Google has been bolting on new security measures for G-Suite, and now a screen for unverified apps will be added to the fortifications.
Apps setup to use Google’s authentication process, OAuth, to access data will trigger a screen to appear so that the G-Suite user can verify it. This will be the case if the developer has not completed the verification process put in place by Google.
In an attempt to challenge the user’s lack of awareness to potential threats, the new G-Suite verification screen will also require the word ‘continue’ to be typed out for final confirmation, and to dismiss the screen.
The screen will also detail the name of the developer, and the application itself to give the user the best chance possible to work out whether they trust the legitimacy of the app and its origin.
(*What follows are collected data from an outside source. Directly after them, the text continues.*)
(** [C] is published and not retired, [R] is to be published, everything newer is untouched. *)
Record flush_inv (P : Published → list BoundaryClamp → FrozenSlice → Prop) (C R : list nat) (s : SliceChunk) (v : Published) : Prop := {
  fi_session : session_ok cs s;
  fi_published : published_ok cs v (sc_boundaries s);
  fi_next : 0 < pb_next_slice v ∧ 0 < pb_next_chunk v ∧ (∀ c, pb_next_chunk v ≤ c → pb_index v c = None ∧ boundary_free (sc_boundaries s) c);
  fi_frozen : ∃ N, sc_frozen s = C ++ R ++ N ∧ Forall (λ a, ∃ f, slice_at s a = Some f ∧ started f = false) N;
  fi_pending : ∀ k c, pending_at s k c → dirty_at (sc_dirty s) k = None → c = published cs start v (sc_boundaries s) k;
  fi_tail : ∀ k, eof cs start v ≤ k → stored cs v (sc_boundaries s) k = Ascii.zero ∨
    (is_Some (frozen_at (slices s (C ++ R)) k) ∧ is_Some (dirty_at (sc_dirty s) k));
  fi_landed : ∀ k c, frozen_at (slices s R) k = None → frozen_at (slices s C) k = Some c →
    stored cs v (sc_boundaries s) k = c ∧ k < eof cs start v;
  fi_prepared : ∀ a f id, a ∈ R → slice_at s a = Some f → fs_prepared_id f = Some id →
    0 < id < pb_next_slice v ∧ id ≤ INT64_MAX ∧ pb_object v (SliceObjectKey id) = Some (fs_payload f);
  fi_distinct : ∀ a a' f f' id, a ∈ R → a' ∈ R → slice_at s a = Some f → slice_at s a' = Some f' →
    fs_prepared_id f = Some id → fs_prepared_id f' = Some id → a = a';
  fi_head : ∀ a f, head R = Some a → slice_at s a = Some f → P v (sc_boundaries s) f;
  fi_rest : ∀ a f, a ∈ tail R → slice_at s a = Some f → untouched f ∧ unindexed v f;
}.

(** The bytes the flush has to make durable. *)
Definition durable (V : Z → ascii) (C R : list nat) (s : SliceChunk) (v : Published) : Prop :=
  ∀ k, default (published cs start v (sc_boundaries s) k) (frozen_at (slices s (C ++ R)) k) = V k.

Lemma head_elem (R : list nat) a : head R = Some a → a ∈ R.
Proof. destruct R; cbn; [done|]. intros [= ->]. by left. Qed.
Lemma tail_elem (R : list nat) a : a ∈ tail R → a ∈ R.
Proof. destruct R; cbn; [done|]. by right. Qed.

(** *** Writes of other fibers *)
Lemma slices_grown s s' l : grown s s' → Forall (λ a, is_Some (slice_at s a)) l → slices s' l = slices s l.
Proof.
  intros Hg Hl. induction Hl as [|a l [f Hf] _ IH]; [done|]. unfold slices in *. cbn.
  by rewrite (grown_lookup s s' a f Hg Hf), Hf, IH.
Qed.
Lemma frozen_valid P C R s v : flush_inv P C R s v → Forall (λ a, is_Some (slice_at s a)) (sc_frozen s).
Proof.
  intros H. pose proof (bo_frozen _ _ _ (so_buffers _ _ (fi_session _ _ _ _ _ H))) as Hf.
  eapply Forall_impl; [exact Hf|]. intros a (f & ? & _). by exists f.
Qed.
Lemma cand_valid P C R s v : flush_inv P C R s v → Forall (λ a, is_Some (slice_at s a)) (C ++ R).
Proof.
  intros H. pose proof (frozen_valid _ _ _ _ _ H) as Hf. destruct (fi_frozen _ _ _ _ _ H) as (N & E & _).
  rewrite E, app_assoc in Hf. by apply Forall_app in Hf as [? _].
Qed.

Lemma inv_accepts P C R s s' v ws : flush_inv P C R s v → accepts cs ws s s' → flush_inv P C R s' v.
Proof.
  intros Hinv [Hs' Hg Hd Hp]. pose proof Hg as [(fresh & Hheap & Hfresh) (new & Hfz & Hnd & Hnew) _ Hb _ _].
  pose proof (cand_valid _ _ _ _ _ Hinv) as Hval. pose proof Hval as [HvC HvR]%Forall_app.
  assert (∀ a f, a ∈ C ++ R → slice_at s' a = Some f → slice_at s a = Some f) as Hback.
  { intros a f Ha Hf. rewrite Forall_forall in Hval. destruct (Hval a Ha) as [g Hsa].
    rewrite (grown_lookup s s' a g Hg Hsa) in Hf. by simplify_eq. }
  assert (∀ k, is_Some (dirty_at (sc_dirty s) k) → is_Some (dirty_at (sc_dirty s') k)) as Hmono
    by (intros k Hk; rewrite Hd; by apply written_Some).
  destruct Hinv as [? Hpub ? (N & Efz & HN) Hpend Htail Hland Hprep Hdist Hhead Hrest].
  split; rewrite ?Hb, ?(slices_grown s s' (C ++ R)), ?(slices_grown s s' C), ?(slices_grown s s' R) by done; try done.
  - exists (N ++ new). rewrite Hfz, Efz, <- !app_assoc. split; [done|]. apply Forall_app. split.
    + eapply Forall_impl; [exact HN|]. intros a (f & Hf & ?). exists f. split; [by eapply grown_lookup|done].
    + eapply Forall_impl; [exact Hnew|]. intros a Ha. unfold slice_at. rewrite Hheap in *. rewrite lookup_app_r by lia.
      rewrite length_app in Ha. destruct (lookup_lt_is_Some_2 fresh (a - length (sc_heap s))) as [f Hf]; [lia|].
      exists f. split; [done|]. rewrite Forall_forall in Hfresh. by eapply Hfresh, list_elem_of_lookup_2.
  - intros k c [?|Hk]%Hp Hdk; [|by rewrite Hdk in Hk; destruct Hk]. apply Hpend; [done|].
    destruct (dirty_at (sc_dirty s) k) eqn:E; [|done]. destruct (Hmono k) as [x Hx]; [by rewrite E|congruence].
  - intros k [?|[? ?]]%Htail; [by left|right]. split; [done|by apply Hmono].
  - intros a f id Ha Hf. eapply Hprep; [done|]. apply Hback; [set_solver|done].
  - intros a a' f f' id Ha Ha' Hf Hf'. apply Hdist; try done; apply Hback; set_solver.
  - intros a f Ha Hf. eapply Hhead; [done|]. apply Hback; [|done]. apply head_elem in Ha. set_solver.
  - intros a f Ha Hf. eapply Hrest; [done|]. apply Hback; [|done]. apply tail_elem in Ha. set_solver.
Qed.
(** *** Growth of the file *)
Lemma published_grow P C R s v v' k :
  flush_inv P C R s v → (∀ k, stored cs v' (sc_boundaries s) k = stored cs v (sc_boundaries s) k) → pb_size v ≤ pb_size v' →
  dirty_at (sc_dirty s) k = None ∨ frozen_at (slices s (C ++ R)) k = None →
  published cs start v' (sc_boundaries s) k = published cs start v (sc_boundaries s) k.
Proof.
  intros Hinv Hst Hsz Hk. unfold published. rewrite Hst. pose proof (eof_mono cs start Hcs v v' Hsz).
  destruct (Z.ltb_spec k (eof cs start v)), (Z.ltb_spec k (eof cs start v')); try done; try lia.
  destruct (fi_tail _ _ _ _ _ Hinv k ltac:(lia)) as [->|[[c1 ?] [c2 ?]]]; [done|]. destruct Hk; congruence.
Qed.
Google have already tackled other problems with the recent addition of new anti-phishing tools, an OAuth whitelisting feature, and an enhanced app review process.
In an announcement about the new feature, Google said: “We’re committed to fostering a healthy ecosystem for both users and developers… These new notices will inform users automatically if they may be at risk, enabling them to make informed decisions to keep their information safe, and will make it easier to test and develop apps for developers.”
New anti-phishing tools come as no surprise, as G mail has been plagued by wide reaching, formidable phishing attacks in recent months that have impacted millions of users. The whitelisting feature now means admins can control which third-party apps can access their data.
The advanced phishing attacks that had been preying on G-mail users involved an embedded image and poses as being sent by a familiar contact. With the ability to tailor these phishing emails on a massive scale, many were caught out who may well have spotted the more traditionally conspicuous attacks.